Scum-watch: Those prisons, they're hotels, guv. Know what I'd do? String 'em all up, it's the only language they understand.


One has been in a secure hospital, one hasn't.

Another day, another new Scum campaign. Faced with so many evil monsters putting on weight while behind bars, the leader argues for the bringing back of hard labour, or at the least, those inside being put to work on chain gangs repairing the roads, cleaning canals and tiding up after fly-tippers.
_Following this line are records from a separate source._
Lemma loops_sound st s : sound st → sound (set_loops st s).
Proof. intros []. by split. Qed.

Lemma bind_loop_sound info p st :
  sound st → sound (bind_loop info p st).2 ∧ rebound p (bind_loop info p st).1 ∧
  pluginMap_ (bind_loop info p st).2 = pluginMap_ st ∧ pipelines_ (bind_loop info p st).2 = pipelines_ st ∧
  nextId (bind_loop info p st).2 = nextId st.
Proof. intros Hs. unfold bind_loop. case_bool_decide; cbn; split_and!; try done. by apply loops_sound. Qed.

Lemma LoadPluginIfNeed_sound p st :
  sound st → (∀ c, p_config p = Some c → isEventSource c = false) →
  sound (LoadPluginIfNeed p st).2 ∧ rebound p (LoadPluginIfNeed p st).1 ∧
  pluginMap_ (LoadPluginIfNeed p st).2 = pluginMap_ st ∧ pipelines_ (LoadPluginIfNeed p st).2 = pipelines_ st ∧
  nextId st <= nextId (LoadPluginIfNeed p st).2.
Proof.
  intros Hs Hc. unfold LoadPluginIfNeed, InstancePluginByProxy. destruct (p_loaded p); [done|].
  destruct (registry st !! p_name p); [|done].
  destruct (p_config p) as [c|] eqn:Ec; [rewrite (Hc c eq_refl)|]; cbn; (split; [by apply next_sound|]); split_and!; try done; lia.
Qed.

Lemma rebound_ok st n p p' : rebound p p' → plugin_ok st n p → plugin_ok st n p'.
Proof. unfold plugin_ok. intros (-> & -> & ->). done. Qed.

Lemma plugin_ok_mono st st' n p : nextId st <= nextId st' → plugin_ok st n p → plugin_ok st' n p.
Proof. unfold plugin_ok. intros H (? & ? & ?). split_and!; try done; lia. Qed.

(** Writing a plugin back under its name. *)
Lemma write_back st st' n p p' :
  pluginMap_ st !! n = Some (Some p) → sound st → sound st' → pluginMap_ st' = pluginMap_ st →
  nextId st <= nextId st' → rebound p p' → no_nulls st →
  sound (set_plugins st' (<[n := Some p']> (pluginMap_ st'))) ∧
  no_nulls (set_plugins st' (<[n := Some p']> (pluginMap_ st'))).
Proof.
  intros Hp Hs Hs' Em Hn Hr Hnn. split.
  - apply put_sound; [done| |].
    + eapply rebound_ok; [exact Hr|]. eapply plugin_ok_mono; [exact Hn|]. by apply so_plugins.
    + intros n' q Hq E. rewrite Em in Hq. destruct Hr as (Ei & _). rewrite Ei in E. exact (so_ids st Hs _ _ _ _ Hq Hp E).
  - intros m. cbn. intros [[_ [=]]|[_ H]]%lookup_insert_Some. rewrite Em in H. by destruct (Hnn _ H).
Qed.

Lemma InitPlugin_sound info st :
  sound st → no_nulls st →
  (isEventSource info = true → Forall (λ n, is_Some (pipelines_ st !! n)) (pipelineNameList info)) →
  ∃ st', InitPlugin info st = Some st' ∧ sound st' ∧ no_nulls st' ∧ pipelines_ st' = pipelines_ st.
Proof.
  intros Hs Hnn Hp. unfold InitPlugin. destruct (pluginMap_ st !! pi_name info) as [[p|]|] eqn:Em; [|by destruct (Hnn _ Em)|by exists st].
  pose proof (so_plugins st Hs _ _ Em) as Hok.
  destruct (bind_loop_sound info p st Hs) as (B1 & B2 & B3 & B4 & B5).
  destruct (bind_loop info p st) as [p1 st1]. cbn in B1, B2, B3, B4, B5.
  set (r2 := if isEventSource info then _ else _).
  assert (r2.2 = st1 ∧ rebound p1 r2.1) as [E2 R2].
  { unfold r2. destruct (isEventSource info); [|done].
    pose proof (AddPipelines_present (pipelineNameList info) st1 B1) as Ha. rewrite B4 in Ha. specialize (Ha (Hp eq_refl)).
    destruct (AddPipelines _ st1) as [added st2]. cbn in *. done. }
  destruct r2 as [p2 st2]. cbn in E2, R2. subst st2.
  assert (rebound p p2) as R by (destruct B2 as (? & ? & ?), R2 as (? & ? & ?); split_and!; congruence).
  set (r3 := if p_proxy p2 && _ then _ else _).
  assert (sound r3.2 ∧ rebound p r3.1 ∧ pluginMap_ r3.2 = pluginMap_ st ∧ pipelines_ r3.2 = pipelines_ st ∧ nextId st <= nextId r3.2) as (C1 & C2 & C3 & C4 & C5).
  { unfold r3. destruct (p_proxy p2 && _); [|cbn; rewrite B3, B4, B5; done].
    destruct (LoadPluginIfNeed_sound p2 st1 B1) as (D1 & D2 & D3 & D4 & D5).
    { destruct R as (_ & _ & ->). by apply Hok. }
    split_and!; [done| |congruence..|lia]. destruct R as (? & ? & ?), D2 as (? & ? & ?). split_and!; congruence. }
  destruct r3 as [p3 st3]. cbn in C1, C2, C3, C4, C5. eexists; split; [done|].
  destruct (write_back st st3 (pi_name info) p p3 Em Hs C1 C3 C5 C2 Hnn). done.
Qed.

Lemma InitPlugins_sound l st :
  sound st → no_nulls st →
  Forall (λ i, isEventSource i = true → Forall (λ n, is_Some (pipelines_ st !! n)) (pipelineNameList i)) l →
  ∃ st', InitPlugins l st = Some st' ∧ sound st' ∧ no_nulls st' ∧ pipelines_ st' = pipelines_ st.
Proof.
  intros Hs Hn HF. revert st Hs Hn HF. induction l as [|i l IH]; intros st Hs Hn HF; [by exists st|]. cbn.
  apply Forall_cons in HF as [Hi HF]. destruct (InitPlugin_sound i st Hs Hn Hi) as (st1 & -> & H1 & H2 & H3). cbn.
  destruct (IH st1 H1 H2) as (st' & -> & ? & ? & ?); [by rewrite H3|]. exists st'. split_and!; [done..|congruence].
Qed.

Lemma NoteSource_sound st i : sound st → sound (NoteSource st i) ∧ pipelines_ (NoteSource st i) = pipelines_ st.
Proof.
  intros Hs. unfold NoteSource. destruct (isEventSource i); cbn; [|done].
  assert (sound (set_plugins st (at_key (pluginMap_ st) (pi_name i)))) as Hs1.
  { unfold at_key. destruct (pluginMap_ st !! pi_name i) eqn:E; [by destruct st|]. destruct Hs. split; cbn; try done.
    - intros n p [[_ [=]]|[_ H]]%lookup_insert_Some. by apply so_plugins0.
    - intros n n' p p' [[_ [=]]|[_ H]]%lookup_insert_Some [[_ [=]]|[_ H']]%lookup_insert_Some E'. by eapply so_ids0. }
  cbn. destruct (at_key (pluginMap_ st) (pi_name i) !! pi_name i) as [[p|]|]; [|done..].
  split; [|done]. destruct Hs1. by split.
Qed.

Lemma notes_sound l st : sound st → sound (foldl NoteSource st l) ∧ pipelines_ (foldl NoteSource st l) = pipelines_ st.
Proof.
  revert st. induction l as [|i l IH]; intros st Hs; [done|]. cbn.
  destruct (NoteSource_sound st i Hs) as [H1 H2]. destruct (IH _ H1). split; [done|congruence].
Qed.

Lemma Cleanup_sound st : sound st → sound (CleanupUnusedResources st) ∧ no_nulls (CleanupUnusedResources st).
Proof.
  intros []. split.
  - split; cbn; try done.
    + intros n p [H _]%map_lookup_filter_Some. by apply so_plugins0.
    + intros n n' p p' [H _]%map_lookup_filter_Some [H' _]%map_lookup_filter_Some E. by eapply so_ids0.
  - intros n. cbn. intros [_ H]%map_lookup_filter_Some. done.
Qed.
There are so many obvious problems with this proposal, none of which are anything to do with human rights laws, as the Scum churlishly insinuates, that it's almost laughable. Setting up such schemes would necessitate a huge rise in the numbers employed in jails, in order so those let out during the day to perform such works would be properly supervised, and those left behind would not be left without adequate cover. There's enough outcry when someone walks out of an open prison, so you can just image the opprobrium were a whole group of prisoners able to escape at some point from one of these jaunts. It would also take time away from those who spend their time in jail learning a skilled profession - the numbers of which are large.

The Scum's tiny amount of evidence for why such hard labour is necessary is also threadbare, reliant on the more famous inmates who have put on weight since going inside. Of two of the killers mentioned - Peter Sutcliffe and Beverley Allitt, both are held in secure hospitals, Broadmoor and Rampton respectively, not prisons. There are also numerous reasons for weight gain, not just pigging out; it can be as much a sign of stress as weight loss for instance, and medication can also play a role.

The belief that life in prison has become soft, with them often referred to as holiday camps, as the Sun does, and with Tim Spanton, previously responsible for a whole article of lies about the human rights act, claiming that "Aromatherapy and massages have largely replaced work for today’s inmates," has become insidious. It's complete nonsense, as with so much other thought on the right dedicated to what they see as political correctness and going soft on crime etc, but that doesn't stop the rhetoric. A more representative view of the prison system was presented earlier this year in the Grauniad, when it interviewed 42 individuals about one day in their life, from Category A prisoners to the head of the prison system himself. That however will never stop tabloid journalists who have never so much as been to one, let alone served time, from telling the public how much like hotels they are.